▶ Exercise requirements: Return every line of the listing that includes the string "Ecase".

........

(** [dir_writeback] on a device that works: the entry says what [f] is, and
    nothing but the twelve bytes of its numbers changes. *)
Lemma dir_writeback_spec good d f l dc i :
  reliable g good -> good d -> clus_ok g dc -> ff_dir_sec f = dsec dc i -> 0 <= i < sec_per_clus g -> ff_dir_sec f <> 0 ->
  0 <= ff_dir_off f -> ff_dir_off f + 32 <= 512 -> 0 <= ff_cluster f < 2 ^ 32 -> 0 <= ff_size f < 2 ^ 32 ->
  chain d (ff_cluster f) l -> dc ∉ l ->
  exists b d', rd d (ff_dir_sec f) = Some b /\ dir_writeback g d f = (true, d') /\ good d'
    /\ rd d' (ff_dir_sec f) = Some (put_entry b f)
    /\ (forall x, clus_ok g x -> val d' x = val d x)
    /\ forall x j, clus_ok g x -> 0 <= j < sec_per_clus g -> dsec x j <> ff_dir_sec f -> rd d' (dsec x j) = rd d (dsec x j).
Proof.
  intros Hrel Hd Hdc Hsec Hi Hnz Ho Ho2 Hc Hs Hch Hni.
  assert (in_vol g (ff_dir_sec f)) as Hin by (rewrite Hsec; by apply dsec_in).
  destruct (rl_rd _ _ Hrel d _ Hd Hin) as [b Eb].
  destruct (put_entry_ok b f) as (Hok & _); [by eapply rd_sector_ok|done..|].
  destruct (rl_wr _ _ Hrel d _ (put_entry b f) Hd Hin Hok) as (d' & Ew & Hd').
  exists b, d'. split; [done|]. unfold dir_writeback.
  rewrite (proj2 (Z.eqb_neq (ff_dir_sec f) 0)) by done. rewrite Eb.
  split; [unfold put_entry in Ew; by rewrite Ew|]. split; [done|].
  rewrite Hsec in Ew |- *. destruct (data_write d dc i _ d' Hdc Hi Hok Ew) as [Hval Hdat].
  split; [by rewrite Hdat, !Z.eqb_refl|]. split; [done|].
  intros x j Hx Hj Hne. rewrite Hdat by done.
  destruct (Z.eqb_spec x dc) as [->|]; [|done]. destruct (Z.eqb_spec j i) as [->|]; done.
Qed.

(** ** Files *)
Record is_file (d : D) (f : fat_file) (l : list Z) : Prop := {
  fl_chain : chain d (ff_cluster f) l;
  fl_size : 0 <= ff_size f <= room l /\ ff_size f < 2 ^ 32;
  fl_read : readable d l;
  fl_dir : ff_is_dir f = false
}.

Definition contents (d : D) (f : fat_file) (l : list Z) : list Z := tabulate (byte d l) 0 (ff_size f).

(** C18: [fat_read] delivers the file.  Of a file of any length over any chain,
    at any position, it returns as many of the bytes asked for as the file
    has, and they are the file's bytes at that position. *)
Theorem fat_read_contents d f l off len :
  is_file d f l -> 0 <= off -> 0 <= len -> off + len < 2 ^ 64 ->
  let n := Z.max 0 (Z.min len (ff_size f - off)) in
  fat_read g d f off len = (n, slice (contents d f l) off n).
Proof.
  intros [Hch Hs Hr Hdir] Ho Hl Hu n. unfold fat_read. rewrite Hdir.
  destruct (Z.leb_spec (ff_size f) off) as [Hge|Hlt].
  { unfold n. replace (Z.max 0 _) with 0 by lia. done. }
  rewrite uwrap_small by lia. set (k := if _ <? _ then _ else len).
  assert (k = n) as -> by (unfold k, n; zsplit; lia).
  pose proof cb_pos. pose proof (Z.div_mod off cb). pose proof (Z.mod_pos_bound off cb).
  assert (0 <= off / cb) by (apply Z.div_pos; lia).
  rewrite (read_loop_spec d l Hr (Z.to_nat n) _ _ 0 n [] (Z.to_nat (off / cb))); [|by apply skip_loop_spec|lia..].
  f_equal. cbn [app]. rewrite Z2Nat.id by lia. replace (off / cb * cb + off mod cb) with off by lia.
  rewrite Z.sub_0_r. unfold contents.
  apply buf_ext; rewrite zlen_tabulate, ?zlen_slice by (rewrite ?zlen_tabulate; lia); [done|].
  intros i Hi. rewrite at_slice, !at_tabulate by lia. done.
Qed.

Lemma write_skip_reliable good f0 n : reliable g good -> forall d l c j c' d',
  write_skip g d c n = (c', d') -> good d -> chain d f0 l -> l !! j = Some c -> (j + n <= length l)%nat ->
  good d' /\ (c' = 0 -> d' = d /\ full g d).
Proof.
  intros Hrel. induction n as [|n IH]; intros d l c j c' d' E Hd Hch Hj Hn; cbn [write_skip] in E.
  { injection E as <- <-. split; [done|]. intros ->.
    destruct (chain_used g d f0 l 0 Hch) as [Hc _]; [by eapply list_elem_of_lookup_2|]. unfold clus_ok in Hc. lia. }
  destruct (next_or_alloc g d c) as [c1 d1] eqn:En.
  destruct (chain_used g d f0 l c Hch) as [Hc _]; [by eapply list_elem_of_lookup_2|].
  destruct (next_or_alloc_reliable g Hg good Hrel _ _ _ _ En Hd Hc) as [G1 Z1].
  destruct (Z.eqb_spec c1 0) as [Hz|Hz]; [injection E as <- <-; auto|].
  destruct (next_or_alloc_spec f0 l d c j c1 d1 Hch Hj En) as (l1 & E1 & L1 & D1).
  pose proof (prefix_length _ _ (ev_prefix _ _ _ _ _ E1)).
  destruct (IH d1 l1 c1 (S j) c' d' E G1) as [G2 Z2]; [apply E1|auto|lia|].
  split; [done|]. intros ->. destruct (Z2 eq_refl) as [-> Hfull].
  assert (n <> 0%nat) as Hn0.
  { intros ->. cbn in E. injection E as ->. done. }
  (* the step before the last stayed inside the chain *)
  assert (d1 = d) as ->; [|done].
  unfold next_or_alloc in En. destruct (Z.eqb_spec (fat_next g d c) 0) as [Hf|Hf]; cbn [negb] in En; [|by injection En as <- <-].
  exfalso. assert (S j < length l)%nat as Hlt by lia.
  rewrite <- (take_drop_middle l j c Hj) in Hch. apply (chain_suffix g) in Hch. apply (chain_next g) in Hch as (_ & _ & Hch).
  rewrite Hf in Hch. apply (chain_nonzero g) in Hch as [Hch _]. specialize (Hch eq_refl).
  apply (f_equal length) in Hch. rewrite length_drop in Hch. cbn in Hch. lia.
Qed.

Lemma write_loop_reliable good f0 src : reliable g good -> bytes_ok src -> forall fuel d l c w done st done' d' j,
  write_loop g fuel d c w done src = (st, done', d') -> good d ->
  chain d f0 l -> l !! j = Some c -> 0 <= w <= cb -> (done < zlen src -> w < cb) ->
  0 <= done <= zlen src -> zlen src - done <= Z.of_nat fuel ->
  good d' /\ st <> WFail /\ (done < zlen src -> done < done') /\ (st = WBreak -> full g d').
Proof.
  intros Hrel Hsrc. induction fuel as [|fuel IH]; intros d l c w done st done' d' j E Hd Hch Hj Hw Hwlt Hdn Hf;
    cbn [write_loop] in E; pose proof cb_pos.
  { rewrite (proj2 (Z.ltb_ge _ _)) in E by lia. injection E as <- <- <-. split; [done|]. split; [done|]. split; [lia|done]. }
  destruct (Z.ltb_spec done (zlen src)) as [Hlt|Hge]; [|injection E as <- <- <-; split; [done|]; split; [done|]; split; [lia|done]].
  specialize (Hwlt Hlt). destruct (pos_parts (Z.of_nat j) w) as (_ & _ & _ & Hs); [lia|lia|].
  pose proof (go_spc g Hg).
  destruct (chain_used g d f0 l c Hch) as [Hc _]; [by eapply list_elem_of_lookup_2|].
  change (clus_sector g c + u32 (w / 512)) with (dsec c (u32 (w / 512))) in E. rewrite uwrap_small in E by lia.
  set (n := Z.min (512 - w mod 512) (zlen src - done)) in *.
  assert (0 <= w mod 512 < 512) as Hm by (apply Z.mod_pos_bound; lia).
  assert (0 < n /\ n <= 512 - w mod 512 /\ done + n <= zlen src) as (Hn0 & Hn1 & Hn2) by lia.
  assert (w + n <= cb) as Hwn by (pose proof (Z.div_mod w 512); unfold cluster_bytes in *; nia).
  pose proof (dsec_in g Hg c (w / 512) Hc Hs) as Hin.
  destruct (if n =? 512 then Some (zeros 512) else rd d (dsec c (w / 512))) as [b|] eqn:Eb.
  2: { destruct (n =? 512); [done|]. destruct (rl_rd _ _ Hrel d _ Hd Hin) as [b Eb']. congruence. }
  assert (sector_ok b) as [Hbl Hbb].
  { destruct (n =? 512); [injection Eb as <-; apply zero_sector_ok|by eapply rd_sector_ok]. }
  destruct (rl_wr _ _ Hrel d _ (splice b (w mod 512) (slice src done n)) Hd Hin) as (d1 & Ew & G1).
  { unfold SECTOR in Hbl. assert (zlen (slice src done n) = n) by (apply zlen_slice; lia).
    split; [unfold SECTOR; rewrite zlen_splice; lia|by apply splice_bytes; [|apply slice_bytes]]. }
  rewrite Ew in E.
  pose proof (write_part f0 l d c j w src done n b d1 Hch Hj ltac:(lia) Hsrc ltac:(lia) Hn0 Hn1 Hn2 Eb Ew) as W1.
  pose proof (ev_chain _ _ _ _ _ (wt_ev _ _ _ _ _ _ _ _ _ W1)) as Hch1.
  destruct ((done + n <? zlen src) && (cb <=? w + n)) eqn:Ecase.
  - apply andb_true_iff in Ecase as [Hmore%Z.ltb_lt Hfull%Z.leb_le].
    destruct (next_or_alloc g d1 c) as [c' d2] eqn:En.
    destruct (next_or_alloc_reliable g Hg good Hrel _ _ _ _ En G1 Hc) as [G2 Z2].
    destruct (next_or_alloc_spec f0 l d1 c j c' d2) as (l2 & E2 & L2 & D2); [done..|].
    destruct (Z.eqb_spec c' 0) as [Hz|Hz].
    { injection E as <- <- <-. destruct (Z2 Hz) as [-> Hfl]. split; [done|]. split; [done|]. split; [lia|done]. }
    destruct (IH d2 l2 c' 0 (done + n) st done' d' (S j) E G2 (ev_chain _ _ _ _ _ E2) (L2 Hz)) as (G3 & S3 & P3 & F3); [lia..|].
    split; [done|]. split; [done|]. split; [lia|done].
  - apply andb_false_iff in Ecase as Ecase'.
    destruct (IH d1 l c (w + n) (done + n) st done' d' j E G1 Hch1 Hj) as (G3 & S3 & P3 & F3); [lia| |lia|lia|].
    { intros Hlt'. destruct Ecase' as [X%Z.ltb_ge|X%Z.leb_gt]; lia. }
    split; [done|]. split; [done|]. split; [|done]. intros _.
    destruct (decide (done + n < zlen src)); [lia|].
    destruct (write_loop_spec f0 src Hsrc fuel d1 l c (w + n) (done + n) st done' d' j E Hch1 Hj) as (l' & W & _); [lia|lia|lia|lia|].
    pose proof (wt_done _ _ _ _ _ _ _ _ _ W). lia.
Qed.

(** The first cluster, allocated when the file has none. *)
Lemma start_chain good d f l f1 d1 :
  reliable g good -> good d -> chain d (ff_cluster f) l ->
  (if ff_cluster f =? 0 then (let '(c, d) := clus_alloc g d in (set_cluster c f, d)) else (f, d)) = (f1, d1) ->
  good d1 /\ f1 = set_cluster (ff_cluster f1) f /\ (ff_cluster f <> 0 -> d1 = d)
  /\ (ff_cluster f1 = 0 -> d1 = d /\ f1 = f /\ full g d)
  /\ (ff_cluster f1 <> 0 -> exists l1, evolves (ff_cluster f1) l d l1 d1 /\ l1 !! 0%nat = Some (ff_cluster f1)
      /\ (forall x i, x ∈ l -> 0 <= i < sec_per_clus g -> rd d1 (dsec x i) = rd d (dsec x i))).
Proof.
  intros Hrel Hd Hch E. destruct (Z.eqb_spec (ff_cluster f) 0) as [Hz|Hz].
  - destruct (clus_alloc g d) as [c d'] eqn:Ea. injection E as <- <-. cbn [ff_cluster set_cluster].
    destruct (alloc_reliable g Hg good Hrel _ _ _ Ea Hd) as [G1 Z1].
    destruct (clus_alloc_spec g Hg _ _ _ Ea) as [K1 A1].
    split; [done|]. split; [done|]. split; [done|]. split.
    + intros ->. destruct (Z1 eq_refl). split; [done|]. split; [|done]. destruct f; cbn in *. by subst.
    + intros Hc. destruct (A1 Hc) as [Hok Hfree Hval Hzero _ _]. rewrite Hz in Hch.
      apply (chain_nonzero g) in Hch as [Hl _]. specialize (Hl eq_refl). subst l.
      exists [c]. split; [split|split; [done|intros x i Hx; by apply not_elem_of_nil in Hx]].
      * split; [done|]. split; [done|]. exists EOC. done.
      * by exists [c].
      * done.
      * intros x ->%list_elem_of_singleton _. done.
      * intros _ x i ->%list_elem_of_singleton Hi. by rewrite Hzero.
  - injection E as <- <-. split; [done|]. split; [by destruct f|]. split; [done|]. split; [done|]. intros _. exists l.
    split; [by apply evolves_refl|]. split; [|done].
    destruct l as [|x l]; [done|]. by destruct Hch as (-> & _).
Qed.

(** Another file: a chain that shares no cluster with [l]. *)
Definition apart (l : list Z) (dc : Z) (l2 : list Z) : Prop := forall x, x ∈ l2 -> (x ∉ l) /\ x <> dc.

........

▶ Answer to this problem:
  destruct ((done + n <? zlen src) && (cb <=? w + n)) eqn:Ecase.
  - apply andb_true_iff in Ecase as [Hmore%Z.ltb_lt Hfull%Z.leb_le].
  - apply andb_false_iff in Ecase as Ecase'.
    { intros Hlt'. destruct Ecase' as [X%Z.ltb_ge|X%Z.leb_gt]; lia. }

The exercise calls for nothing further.